The girl who had been in a motorcycle crash and had scuffed feet and grazes trailing down her arms and legs, tutted and shook her head. “No good,” she said. And again, “No good.” Her boyfriend, who had no visible injuries, brought his hand to his chin and made a thoughtful expression as if this was a problem he had the solution to. The security guard inhaled sharply and said something in Vietnamese that I didn’t understand. I looked up at the gallery of faces standing about me and waited for someone to make a decision. Finally, the doctor — probably picking up on my snowballing sense of panic — said, “Don’t worry.”

 

Within five minutes I was in an adjoining operating theatre where the surgeon was meticulously painting my foot with a wad of gauze soaked in iodine. He made careful strokes in between my toes and in a straight line across the top of my foot. The intern on the left of the operating table asked me to lie back fully, whereupon he began a running commentary of everything I couldn’t see happening to my foot.

 

“He is putting on iodine to serialise the wound.”

 

The other intern, who was on my right, corrected him, “Sterilise.”

 

“Yes.

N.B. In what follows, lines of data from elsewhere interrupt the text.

(** The steps every decoder starts with. *)
Lemma head_inside {A} t (f : AivmRemoteFrameHeader -> codec A) P :
  (forall h, id_ok (header_id h) -> 9 <= zlen bytes -> inside (f h) P) ->
  inside (let? header := read_header bytes in let? _ := check_type header t in f header) P.
Proof.
  intros Hf. eapply inside_bind; [by apply read_header_inside|]. intros h [Hi Hl]. cbn beta in Hl.
  eapply inside_bind; [apply check_type_inside|]. intros _ _. by apply Hf.
Qed.

Lemma le_inside n i : 0 <= i -> i + Z.of_nat n <= zlen bytes -> inside (read_le n bytes i) (fun v => 0 <= v < 2 ^ (8 * Z.of_nat n)).
Proof. intros H0 Hl. destruct (read_le_total n bytes i Hb) as (v & -> & Hv); [lia|lia|]. exact Hv. Qed.

Lemma i64_inside i : 0 <= i -> i + 8 <= zlen bytes -> inside (read_i64_le bytes i) is_int64.
Proof.
  intros H0 Hl. unfold read_i64_le. eapply inside_bind; [apply le_inside; lia|]. intros u Hu. cbn beta in Hu.
  change (8 * Z.of_nat 8) with 64 in Hu. cbn. unfold i64_of_u64, is_int64, INT64_MIN, INT64_MAX.
  destruct (Z.ltb_spec u (2 ^ 63)); lia.
Qed.

(** A counted list of capabilities that ends the frame. *)
Lemma caps_inside {A} i (f : Z -> list (list Z) -> A) P : 0 <= i ->
  (forall v caps, 0 <= v < 2 ^ 16 -> caps_ok caps -> P (f v caps)) ->
  inside (if zlen bytes <? i + 2 + 4 then CErr AIVM_REMOTE_CODEC_ERR_SHORT
    else
      let? version := read_u16_le bytes i in
      let? count := read_u32_le bytes (i + 2) in
      if AIVM_REMOTE_MAX_CAPS <? count then CErr AIVM_REMOTE_CODEC_ERR_OVERFLOW
      else
        let? (caps, index) := read_strings (Z.to_nat count) bytes (i + 2 + 4) in
        if negb (index =? zlen bytes) then CErr AIVM_REMOTE_CODEC_ERR_FORMAT
        else COk (f version caps)) P.
Proof.
  intros Hi HP. destruct (Z.ltb_spec (zlen bytes) (i + 2 + 4)); [done|].
  eapply inside_bind; [apply le_inside; lia|]. intros v Hv. cbn beta in Hv.
  eapply inside_bind; [apply le_inside; lia|]. intros count Hc. cbn beta in Hc.
  destruct (Z.ltb_spec AIVM_REMOTE_MAX_CAPS count) as [|Hmax]; [done|].
  eapply inside_bind; [apply read_strings_inside; [done|lia]|]. intros [caps index] (Hn & Hts & _). cbn in Hn, Hts.
  destruct (negb _); [done|]. apply HP; [done|]. split; [unfold zlen; lia|exact Hts].
Qed.

Lemma decode_code_inside t : inside (decode_code_message t bytes)
  (fun r => id_ok r.1.1 /\ id_ok r.1.2 /\ text_ok AIVM_REMOTE_MAX_ERROR_TEXT r.2).
Proof.
  unfold decode_code_message. apply head_inside. intros h Hi Hl. unfold AIVM_REMOTE_HEADER_SIZE.
  destruct (Z.ltb_spec (zlen bytes) (9 + 4)); [done|].
  eapply inside_bind; [apply le_inside; lia|]. intros code Hc. cbn beta in Hc.
  eapply inside_bind; [apply read_string_inside; [done|lia]|]. intros [text index] (H1 & H2 & H3). cbn in H1, H2, H3.
  by destruct (negb _).
Qed.

Lemma decode_call_inside : inside (aivm_remote_decode_call bytes) (fun r => id_ok r.1 /\ message_ok (MCall r.2)).
Proof.
  unfold aivm_remote_decode_call. apply head_inside. intros h Hi Hl. unfold AIVM_REMOTE_HEADER_SIZE.
  eapply inside_bind; [apply read_string_inside; [done|lia]|]. intros [cap i1] (H1 & H2 & H3). cbn in H1, H2, H3.
  eapply inside_bind; [apply read_string_inside; [done|lia]|]. intros [op i2] (H4 & H5 & H6). cbn in H4, H5, H6.
  destruct (Z.eqb_spec (i2 + 8) (zlen bytes)); [|done]. cbn [negb].
  eapply inside_bind; [apply i64_inside; lia|]. intros v Hv. cbn. done.
Qed.

Lemma decode_inside t : inside (decode_message t bytes) (fun r => id_ok r.1 /\ message_ok r.2 /\ kind_of r.2 = t).
Proof.
  destruct t; cbn [decode_message]; unfold tag.
  - eapply (inside_bind _ _ (fun r => id_ok r.1 /\ message_ok (MHello r.2))); [|by intros [i m] [? ?]].
    unfold aivm_remote_decode_hello. apply head_inside. intros h Hi Hl. unfold AIVM_REMOTE_HEADER_SIZE.
    eapply inside_bind; [apply read_string_inside; [done|lia]|]. intros [name i1] (H1 & H2 & H3). cbn in H1, H2, H3.
    apply (caps_inside i1 (fun v caps => (header_id h, mk_hello v name caps))); [lia|]. intros v caps Hv Hcaps. done.
  - eapply (inside_bind _ _ (fun r => id_ok r.1 /\ message_ok (MWelcome r.2))); [|by intros [i m] [? ?]].
    unfold aivm_remote_decode_welcome. apply head_inside. intros h Hi Hl.
    apply (caps_inside AIVM_REMOTE_HEADER_SIZE (fun v caps => (header_id h, mk_welcome v caps))); [done|]. intros v caps Hv Hcaps. done.
  - unfold aivm_remote_decode_deny. eapply (inside_bind _ _ (fun r => id_ok r.1 /\ message_ok (MDeny r.2))); [|by intros [i m] [? ?]].
    eapply inside_bind; [apply decode_code_inside|]. intros [[i c] x] (H1 & H2 & H3). done.
  - eapply inside_bind; [apply decode_call_inside|]. by intros [i m] [? ?].
  - eapply (inside_bind _ _ (fun r => id_ok r.1 /\ message_ok (MResult r.2))); [|by intros [i m] [? ?]].
    unfold aivm_remote_decode_result. apply head_inside. intros h Hi Hl. unfold AIVM_REMOTE_HEADER_SIZE.
    destruct (Z.eqb_spec (zlen bytes) (9 + 8)); [|done]. cbn [negb]. eapply inside_bind; [apply i64_inside; lia|]. by intros v Hv.
  - unfold aivm_remote_decode_error. eapply (inside_bind _ _ (fun r => id_ok r.1 /\ message_ok (MError r.2))); [|by intros [i m] [? ?]].
    eapply inside_bind; [apply decode_code_inside|]. intros [[i c] x] (H1 & H2 & H3). done.
Qed.

End DecodeInside.

Lemma le_write_inside n out i v : 0 <= i -> i + Z.of_nat n <= zlen out ->
  inside (write_at out i (le_bytes n v)) (fun out' => zlen out' = zlen out).
Proof. intros H0 Hl. apply write_at_inside; [done|]. by rewrite le_bytes_length. Qed.

(** The fields after the caps count, and the header. *)
Lemma caps_write_inside t id out i v caps : 0 <= i ->
  inside (if zlen out <? i + 2 + 4 then CErr AIVM_REMOTE_CODEC_ERR_SHORT
    else
      let? out := write_u16_le out i v in
      let? out := write_u32_le out (i + 2) (zlen caps) in
      let? (out, index) := write_strings out (i + 2 + 4) caps in
      finish_frame t id index out) (filled (zlen out)).
Proof.
  intros Hi. destruct (Z.ltb_spec (zlen out) (i + 2 + 4)); [done|].
  eapply inside_bind; [apply le_write_inside; lia|]. intros o1 E1. cbn beta in E1.
  eapply inside_bind; [apply le_write_inside; lia|]. intros o2 E2. cbn beta in E2.
  eapply inside_bind; [apply write_strings_inside; lia|]. intros [o3 i3] [E3 H3]. cbn in E3, H3.
  replace (zlen out) with (zlen o3) by lia. apply finish_inside. lia.
Qed.

Lemma encode_code_inside t id code text out : inside (encode_code_message t id code text out) (filled (zlen out)).
Proof.
  unfold encode_code_message, AIVM_REMOTE_HEADER_SIZE. destruct (Z.ltb_spec (zlen out) (9 + 4)); [done|].
  eapply inside_bind; [apply le_write_inside; lia|]. intros o1 E1. cbn beta in E1.
  eapply inside_bind; [apply write_string_inside; lia|]. intros [o2 i2] [E2 H2]. cbn in E2, H2.
  replace (zlen out) with (zlen o2) by lia. apply finish_inside. lia.
Qed.

Lemma encode_inside id m out : inside (encode_message id m out) (filled (zlen out)).
Proof.
  destruct m as [m|m|m|m|m|m]; cbn [encode_message]; try apply encode_code_inside.
  - unfold aivm_remote_encode_hello. destruct (_ <? _); [done|].
    eapply inside_bind; [apply write_string_inside; done|]. intros [o1 i1] [E1 H1]. cbn in E1, H1.
    rewrite <- E1. apply caps_write_inside. lia.
  - unfold aivm_remote_encode_welcome. destruct (_ <? _); [done|]. by apply caps_write_inside.
  - unfold aivm_remote_encode_call.
    eapply inside_bind; [apply write_string_inside; done|]. intros [o1 i1] [E1 H1]. cbn in E1, H1.
    eapply inside_bind; [apply write_string_inside; lia|]. intros [o2 i2] [E2 H2]. cbn in E2, H2.
    destruct (Z.ltb_spec (zlen o2) (i2 + 8)); [done|].
    eapply inside_bind; [apply le_write_inside; lia|]. intros o3 E3. cbn beta in E3.
    replace (zlen out) with (zlen o3) by lia. apply finish_inside. lia.
  - unfold aivm_remote_encode_result, AIVM_REMOTE_HEADER_SIZE. destruct (Z.ltb_spec (zlen out) (9 + 8)); [done|].
    eapply inside_bind; [apply le_write_inside; lia|]. intros o1 E1. cbn beta in E1.
    pose proof (finish_inside AIVM_REMOTE_MSG_RESULT id 17 o1) as F. unfold finish_frame in F.
    rewrite <- E1. apply F. lia.
Qed.

(** ** The theorems *)

(** C27: a message of any of the six kinds whose fields fit their C
    types, written by its encoder into a buffer with room for its frame, is read back
    by its decoder from the bytes the encoder reported, with the same request id; the
    rest of the buffer keeps its bytes. *)
Theorem remote_roundtrip id m out : id_ok id -> message_ok m -> zlen (frame_of id m) <= zlen out ->
  exists out' n, encode_message id m out = COk (out', n) /\ n = zlen (frame_of id m) /\
    decode_message (kind_of m) (ztake n out') = COk (id, m) /\ zdrop n out' = zdrop n out.
Proof.
  intros Hid Hm Hl. eexists _, _. split; [by apply encode_run|]. split; [done|]. split.
  - rewrite ztake_app. by apply decode_run.
  - apply zdrop_app.
Qed.

(** C28: no encoder writes outside the caller's buffer, whatever the
    message, and the length it reports lies inside it; no decoder reads outside the
    bytes it is given, whatever they are, and what it accepts is a message of the kind
    it was asked for with every field within its type and its array. *)
Theorem remote_codec_inside t bytes id m out : bytes_ok bytes ->
  inside (decode_message t bytes) (fun r => id_ok r.1 /\ message_ok r.2 /\ kind_of r.2 = t) /\
  inside (encode_message id m out) (fun r => zlen r.1 = zlen out /\ 0 <= r.2 <= zlen out).
Proof. intros Hb. split; [by apply decode_inside|apply encode_inside]. Qed.

Definition sample_hello : remote_message := MHello (mk_hello 1 [99; 108; 105] [[102; 115]; []]).

Lemma remote_roundtrip_witness : exists out' n,
  encode_message 7 sample_hello (repeat 0 64) = COk (out', n) /\ n = zlen (frame_of 7 sample_hello) /\
  decode_message AIVM_REMOTE_MSG_HELLO (ztake n out') = COk (7, sample_hello) /\ zdrop n out' = zdrop n (repeat 0 64).
Proof.
  apply (remote_roundtrip 7 sample_hello (repeat 0 64)); [done| |by vm_compute].
  cbn. split; [done|]. split; [split; [repeat constructor|done]|]. split; [done|]. repeat constructor; done.
Defined.

Lemma remote_codec_inside_witness :
  inside (decode_message AIVM_REMOTE_MSG_HELLO (frame_of 7 sample_hello))
    (fun r => id_ok r.1 /\ message_ok r.2 /\ kind_of r.2 = AIVM_REMOTE_MSG_HELLO) /\
  inside (encode_message 7 sample_hello (repeat 0 20)) (fun r => zlen r.1 = zlen (repeat 0 20) /\ 0 <= r.2 <= zlen (repeat 0 20)).
Proof. apply (remote_codec_inside AIVM_REMOTE_MSG_HELLO (frame_of 7 sample_hello) 7 sample_hello). repeat (constructor; [by vm_compute|]). constructor. Defined.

To sterilise the wound.”

 

“Your English is very good,” I said.

 

“No, no,” he said modestly, “not good.”

 

 

I looked up for a moment to see the surgeon apply his final brushstroke with an artist’s flourish and the nurse carry over a tray of surgical cutlery: tweezers, scrapers, scalpels, that sort of thing. I turned my head away then, because to anticipate what these instruments can do is often worse than the real and actual moment of pain they create. Sometimes, however, the pain is worse.

 

“The doctor now will cut away the dead tissue. No need for lidocaine. It won’t pain.”

 

Prior to this I was told that there would be local anaesthetic, but evidently there had been a change of plan.

 

“Oh. Okay then,” I said. I will believe anything a doctor says.

 

“Don’t worry,” he added. This “don’t worry” tactic was obviously something heavily reinforced during medical training. And although I was glad to hear it every time, I was beginning to think it was just perfunctory reassurance without any real basis in fact.

 

A minute later, and with me writhing and doing my level best not to yelp, the doctor decided that lidocaine was in fact necessary. I sat up and looked him in the eye. “I agree,” I said.

 

When the dead tissue had been scraped and cut away, there followed two sharp and deep pains that I suppose was the suture entering either side of the wound. Then the drawing together of the string like a corset being pulled tight.

 

Before the surgeon dressed my wound, I took a good look at his work. A taut black equator ran across the once circular wound and pulled it together, like a planet imploding longitudinally.

 

Home Alone

 

On my way out, I said thank you and goodbye to all the doctors and nurses and the security guard and the couple who were now being examined by one of the interns.

 

The other intern, the one who gave the running commentary on my procedure, walked me outside to the kiosk where you pay. I hobbled slowly and gingerly beside him carrying my helmet as he explained the drugs I needed (antibiotics, anti-inflammatories, pain-killers), and the various tinctures and patches to clean the wound.

 

When I had paid my bill, we stood outside in the hospital car park. It was close to one o’clock in the morning and still warm.

 

He said, “You come here along.”

 

I said, “What?”

 

He said, “You should have someone to... to...”

 

“Ah yes. I came here alone.”

 

“You don’t have someone take you home?”

 

“No, I have no-one,” I said, suddenly surprised by how sad that statement was.

 

He looked at the motorbike helmet in my hand and then down at my foot. “Will you drive okay?”

 

I flexed my toes by about a micrometre. “Sure,” I said. “Don’t worry.”